Pauli stayed in this position to the end of his life, and at the same time the assistantship was occupied 12 times.
The first of Paulis assistants was Ralf Kronig.
With him and with his experimental colleague Paul Scherrer, Pauli explored the night life of Zurich.
The second assistant, Felix Bloch, later received the Nobel Prize.
Of the third, Rudolf Peierls from Berlin, Pauli said : Peierls, he speaks so fast, when one understands what he has said he already claims the contrary.
Hendrik Casimir, the fourth assistant, later became a director with Philips at Eindhoven.
When Pauli then heard that one was going to Holland he would say : when you see Casimir, call him Herr Director, for, that vexes him!.
His fifth assistant, Victor Weisskopf had the misfortune to publish the result for the self-energy of the electron with the wrong sign, whereupon Pauli mused : I should have taken Bethe! For, Hans Bethe was an accomplished calculator, but he worked on the solid state which displeased Pauli.
Apparently, later assistants came away with milder jugements until the last, myself, who at the beginning ignored that organizing tickets for classical concerts for Pauli and collaborators was one of the assistants tasks.
One day I had in my mail a card from a bar in down-town Zurich, on which Pauli complained that he had missed a concert with Isaac Stern and which closed with the hope of better times.

There was also a more hidden side to Paulis personality.
At the beginning of his professorship at ETH he developed a neurosis which manifested itself in the fact that, as he told his friend and colleague at the University of Zurich, Gregor Wentzel, with the women things dont go at all.
In fact, a first marriage failed after less than a year. It was during this period, however, that Pauli had the idea of the neutrino as the only way out of the problem of an energy deficit in the beta-decay.
In 1932 Pauli met the famous psychiatrist Carl Gustav Jung in Zurich which resulted in a psychoanalysis during three years.
Shortly afterwards Pauli remarried, this time durably.
Jung had immediatly seen that Pauli had frequent dreams containing a wealth of archaic material that caught Jungs keen interest.
From this time on Pauli wrote up his dreams, and a fascinating exchange of ideas developed between Pauli and Jung which lasted almost to the end of Paulis life.

The war years, from 1940 to 1946 Pauli spent in the United States at the Institute for Advanced Study in Princeton.
There he published the famous spin-statistics theorem which probably constitutes his most brilliant paper.
It was in Princeton that in November 1945 the news of his Nobel Prize for the exclusion principle reached him.
But Pauli went to Stockholm only in 1946, on the way back to ETH in Zurich.
Instead there was a great celebration in Princeton where Einstein unexpectedly rose for a toast, in which he designated Pauli his spiritual son and successor at the Insitute for Advanced Study.

Back in Zurich Paulis institute became a world centre of quantum field theory.

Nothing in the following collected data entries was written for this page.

(* ===== verification/RobProps.v ===== *)
(** The properties of the out-of-order core model. *)
From stdpp Require Import base numbers list sets relations.
From Stdlib Require Import ZArith Lia Bool Sorted.
From S2P Require Import Prelude Timing Queues QueueLemmas MicroOp Dependencies RobDeps RobContention RobTimer RobEntries RobWake RobEnter RobInv RobArrive RobIssue RobWindow RobDispatch RobCommit RobCycle RobExecute RobSim RobHistory RobRun RobModels.
Open Scope Z_scope.

Section props.
Context {Inst Info C M : Type} `{Decoder Inst} `{!DataMemory M} `{!DataMemoryLaws M}
  `{!RobContention C (DynamicMicroOp Inst Info)} `{!RobContentionLaws C Inst Info}.
Abbreviation Dyn := (DynamicMicroOp Inst Info).
Abbreviation Timer := (RobTimer Inst Info C M).
Implicit Types s : Timer.

(** The configuration, the cycle time and what the core model starts with. *)
Record setup_ok (cfg : RobConfig) (P L : Z) (c : option C) (m : M) : Prop := mkSetup {
  su_config : config_ok cfg P L;
  su_registers : 0 <= last_reg <= RegisterDependencies.size;
  su_memory : mem_inv m;
  su_contention : match c with Some c => c_period c = P /\ busy c <= 0 | None => True end
}.

Lemma new_stats_ok cfg : stats_ok cfg (new_stats cfg).
Proof.
  unfold new_stats. split; cbn [m_producerInsDistance m_outstandingLoadsAll m_outstandingLoads]; [apply length_replicate|]. intros Hm. rewrite Hm.
  split_and!; [done|by rewrite length_map, length_seq|].
  intros h row Hh. rewrite list_lookup_fmap. intros (k & [-> Hk]%lookup_seq & ->)%fmap_Some.
  pose proof (where_range h Hh). rewrite Nat.add_0_l, Z2Nat.id by lia. by rewrite Hh.
Qed.

Lemma new_timer_ok cfg P L c m : setup_ok cfg P L c m ->
  exists s, new_timer cfg P c m = Ok s /\ steady cfg P L s /\ program s = [].
Proof.
  intros [Hcfg Hreg Hm Hc]. unfold new_timer, RegisterDependencies.create, rguard. rewrite (proj2 (Z.leb_le _ _)) by lia. cbn [rbind].
  eexists. split; [done|]. set (s := mkTimer _ _ _ _ _ _ _ _ _ _ _ _ _ _ _ _ _ _ _ _ _ _ _). split; [|done].
  pose proof (co_window _ _ _ Hcfg). pose proof (co_small _ _ _ Hcfg) as (HL & _). pose proof (D_ge cfg P L Hcfg 0 ltac:(lia)) as HD.
  assert (Hq : forall n, queue_ok n (ContentionModel.create n)).
  { intros n. split_and!; [done|simpl; apply length_replicate|]. simpl. apply Forall_replicate. done. }
  assert (Hby : forall n t, 0 <= t -> slots_by t (ContentionModel.create n)) by (intros n t Ht; by apply Forall_replicate).
  split.
  - split; try done; simpl; try lia.
    + split; [done|]. pose proof (co_rs _ _ _ Hcfg). lia.
    + split; [by apply length_replicate|]. by apply Forall_replicate; left.
    + intros r p Hr [-> _]%lookup_replicate. by rewrite Z.eqb_refl.
    + split; [|by left]. exists []. split_and!; [by apply cq_create_repr|done|constructor|constructor].
    + split; [done|by apply Hby].
    + destruct c; [by destruct Hc|done].
    + apply new_stats_ok.
  - split; [|right; change (0 <= 0 + D P L); lia]. split; simpl; [done|change (0 <= 0 + D P L); lia|apply Hby; change (0 <= 0 + D P L); lia|].
    destruct c; [destruct Hc; change (time s) with 0; lia|done].
  - split; [done|]. simpl. pose proof (co_dispatch _ _ _ Hcfg). lia.
  - split; try done; simpl; intros ? ? ? ?; by rewrite lookup_nil.
  - intros Hcw. split; simpl; [intros r Hr; by apply not_elem_of_nil in Hr|done].
  - done.
Qed.

(** * Runs *)

(** The calls [cs] from a new timer succeed, all of them or until the simulated
    time gets within [horizon] of the largest one, and lead to a state with [Q]. *)
Definition completes (cfg : RobConfig) (P L : Z) (c : option C) (m : M) (fuel : nat) (cs : list call)
    (Q : nat -> Timer -> Prop) : Prop :=
  exists s0 k s, new_timer cfg P c m = Ok s0 /\ run cfg fuel (take k cs) s0 = Ok s /\
    (k = length cs \/ MaxTime <= time s + horizon P L) /\ Q k s.

(** What the calls are: batches of micro-operations that may follow each other, and
    enough fuel for the loop of [simulate]. *)
Record calls_ok (cfg : RobConfig) (P L : Z) (fuel : nat) (cs : list (@call Inst Info)) : Prop := mkCallsOk {
  cl_calls : Forall (call_ok cfg P L) cs;
  cl_total : Z.of_nat (total cs) < INVALID_SEQNR;
  cl_fuel : cycle_bound L <= Z.of_nat fuel
}.

Definition committed s : list (MicroOp Inst) := map (fun r => m_uop (t_uop r)) (traced s).

Lemma completes_steady cfg P L c m fuel cs (Q : nat -> Timer -> Prop) :
  setup_ok cfg P L c m -> calls_ok cfg P L fuel cs ->
  (forall k s, steady cfg P L s -> program s = supplied (take k cs) -> Q k s) -> completes cfg P L c m fuel cs Q.
Proof.
  intros Hsu [] HQ. destruct (new_timer_ok cfg P L c m Hsu) as (s0 & Hnew & Hs0 & Hp0). destruct Hsu.
  destruct (run_ok cfg P L su_config0 fuel cs s0) as (k & s & Hrun & Hs & Hp & _ & Hend); [done|done|by rewrite Hp0|done|].
  exists s0, k, s. rewrite Hp0 in Hp. split_and!; [done..|by apply HQ].
Qed.

(** C13: no call of [simulate] fails or loops for ever, until the simulated time is
    used up, in a configuration that satisfies [config_ok] (a window of at most 769
    entries, a penalty of at least two cycles, latencies within the bound, ...) and
    for micro-operations that satisfy [calls_ok]: each has at most six dependencies,
    those of one kind in an instruction do not depend on each other, and at most 256
    with twice the dispatch width come in one call.  The reorder buffer finds all entries it
    looks for, the dependencies that are removed are there, the arrays are not
    overrun, the assertions hold, and between two moves the timer waits for a time
    that comes, so [cycle_bound] cycles are enough for a call; the call returns when
    fewer than twice the dispatch width of micro-operations wait for dispatch. *)
Theorem rob_run_ends cfg P L c m fuel cs :
  setup_ok cfg P L c m -> calls_ok cfg P L fuel cs ->
  completes cfg P L c m fuel cs (fun _ s =>
    frontend_stalled_until s <= time s /\ Z.of_nat (length (rob s)) < m_num_in_rob s + 2 * dispatchWidth cfg /\
    m_num_in_rob s <= windowSize cfg /\ m_rs_entries_used s <= rsEntries cfg).
Proof.
  intros Hsu Hcl. apply completes_steady; [done..|]. intros k s [Hinv _ [Hf Hl] _ _ _] _.
  destruct (i_num _ _ _ _ Hinv) as [_ Hn]. destruct (i_rs _ _ _ _ Hinv) as [_ Hr]. done.
Qed.

(** C15: micro-operations commit in the order they were supplied in, none is lost or
    committed twice, and each goes through the stages in order: it is dispatched no
    later than it is issued, is done its latency and one cycle after that (a store
    after one cycle), and commits when it is done; dispatch and commit are in order,
    and at most [commitWidth] commit at the same time (0 means no limit). *)
Theorem rob_commits_in_order cfg P L c m fuel cs :
  setup_ok cfg P L c m -> calls_ok cfg P L fuel cs ->
  completes cfg P L c m fuel cs (fun k s =>
    (exists rest, supplied (take k cs) = committed s ++ rest /\
       Z.of_nat (length rest) < windowSize cfg + 2 * dispatchWidth cfg) /\
    ordered (map t_dispatch (traced s)) /\ ordered (map t_commit (traced s)) /\
    (1 <= commitWidth cfg -> forall i r r', traced s !! i = Some r -> traced s !! (i + Z.to_nat (commitWidth cfg))%nat = Some r' ->
       t_commit r < t_commit r') /\
    forall i r, traced s !! i = Some r ->
      t_dispatch r <= t_issue r /\
      t_done r = t_issue r + (if isStore (m_uop (t_uop r)) then 1 else execLatency (t_uop r) + 1) * P /\
      t_issue r < t_done r <= t_commit r).
Proof.
  intros Hsu Hcl. apply completes_steady; [done..|]. intros k s [Hinv _ [_ Hl] [_ _ Htr Hcm Hdis _] Hnar _] Hp.
  destruct (i_num _ _ _ _ Hinv) as [_ Hn]. split_and!.
  - exists (map mop (rob s)). split; [by rewrite <- Hp|]. rewrite length_map. lia.
  - intros i j a b Hij Ha Hb. apply (Hdis i j a b Hij); by apply lookup_app_l_Some.
  - done.
  - intros Hcw. by apply Hnar.
  - intros i r Hr. destruct (Htr i r Hr) as [[] Hc]. destruct Hsu.
    pose proof (finished_later cfg P L su_config0 (m_uop (t_uop r)) (t_issue r) (execLatency (t_uop r)) td_latency) as [_ Hlt].
    rewrite td_done in *. split_and!; [done|done|lia|lia].
Qed.

(** C14: the timing respects the data flow: a micro-operation that reads a register
    is issued only when the result of the last micro-operation before it that writes
    the register can be used, the latency of that one after its issue.  Only a load
    that looks through a store (store-to-load forwarding) does not wait for it. *)
Theorem rob_respects_data_flow cfg P L c m fuel cs :
  setup_ok cfg P L c m -> calls_ok cfg P L fuel cs ->
  completes cfg P L c m fuel cs (fun _ s =>
    forall i j p r, traced s !! i = Some p -> traced s !! j = Some r ->
      awaits (committed s) j (m_uop (t_uop r)) i ->
      ~ (m_store_to_load_forwarding cfg = true /\ isLoad (m_uop (t_uop r)) = true /\ isStore (m_uop (t_uop p)) = true) ->
      t_issue p + (if isStore (m_uop (t_uop p)) then 1 else execLatency (t_uop p)) * P <= t_issue r).
Proof.
  intros Hsu Hcl. apply completes_steady; [done..|]. intros k s [_ _ _ [_ _ _ _ _ Hfed] _ _] _ i j p r Hi Hj Ha Hno.
  assert (Hci : committed s !! i = Some (m_uop (t_uop p))) by (unfold committed; by rewrite list_lookup_fmap, Hi).
  assert (Hcj : committed s !! j = Some (m_uop (t_uop r))) by (unfold committed; by rewrite list_lookup_fmap, Hj).
  pose proof (lookup_lt_Some _ _ _ Hcj) as Hlt.
  destruct (Hfed j (m_uop (t_uop r)) i) as [Hav _].
  - by apply lookup_app_l_Some.
  - destruct Ha as (reg & Hr & (w & Hw & Hd) & Hij & Hmax). exists reg. split_and!; [done| |done|].
    + exists w. split; [by apply lookup_app_l_Some|done].
    + intros k' w' Hk' Hw'. apply Hmax; [done|]. unfold program in Hw'. by rewrite lookup_app_l in Hw' by (fold (committed s); lia).
  - intros (H1 & H2 & w & Hw & Hs). apply Hno. split_and!; [done..|]. rewrite Nat2Z.id in Hw.
    unfold program in Hw. rewrite lookup_app_l in Hw by (apply lookup_lt_Some in Hi; by rewrite length_map).
    fold (committed s) in Hw. rewrite Hci in Hw. by injection Hw as <-.
  - destruct (Hav (t_issue r)) as (t & Ht & Hle).
    { unfold issues. apply lookup_hist. left. by exists r. }
    unfold results in Ht. apply lookup_hist in Ht as [(p' & Hp' & [= ->])|(j' & e & -> & _)].
    + rewrite Hi in Hp'. injection Hp' as <-. exact Hle.
    + apply lookup_lt_Some in Hi. lia.
Qed.
End props.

Moreover Pauli, influenced by his dreams, also devoted much time to the archetypal background of physical ideas.
This he first exemplified with Johannes Kepler, on whom he wrote an important essay, and went on to physical notions in general.
In the mid-fifties, again guided by dreams, he turned his attention to symmetries and wrote the important paper on the CPT-theorem This was like a presentiment of the sensational news in January 1957 of parity violation in weak decays.
The last year of his life Pauli let himself be carried away by the world formula, a non-linear Dirac equation, of his life-long friend Werner Heisenberg who had succeded in building into it an internal symmetry.
But realizing the shortcomings of this approach, Pauli soon withdrew again in disappointment.
And after a short struggle with cancer he died in Zurich on 15 December 1958.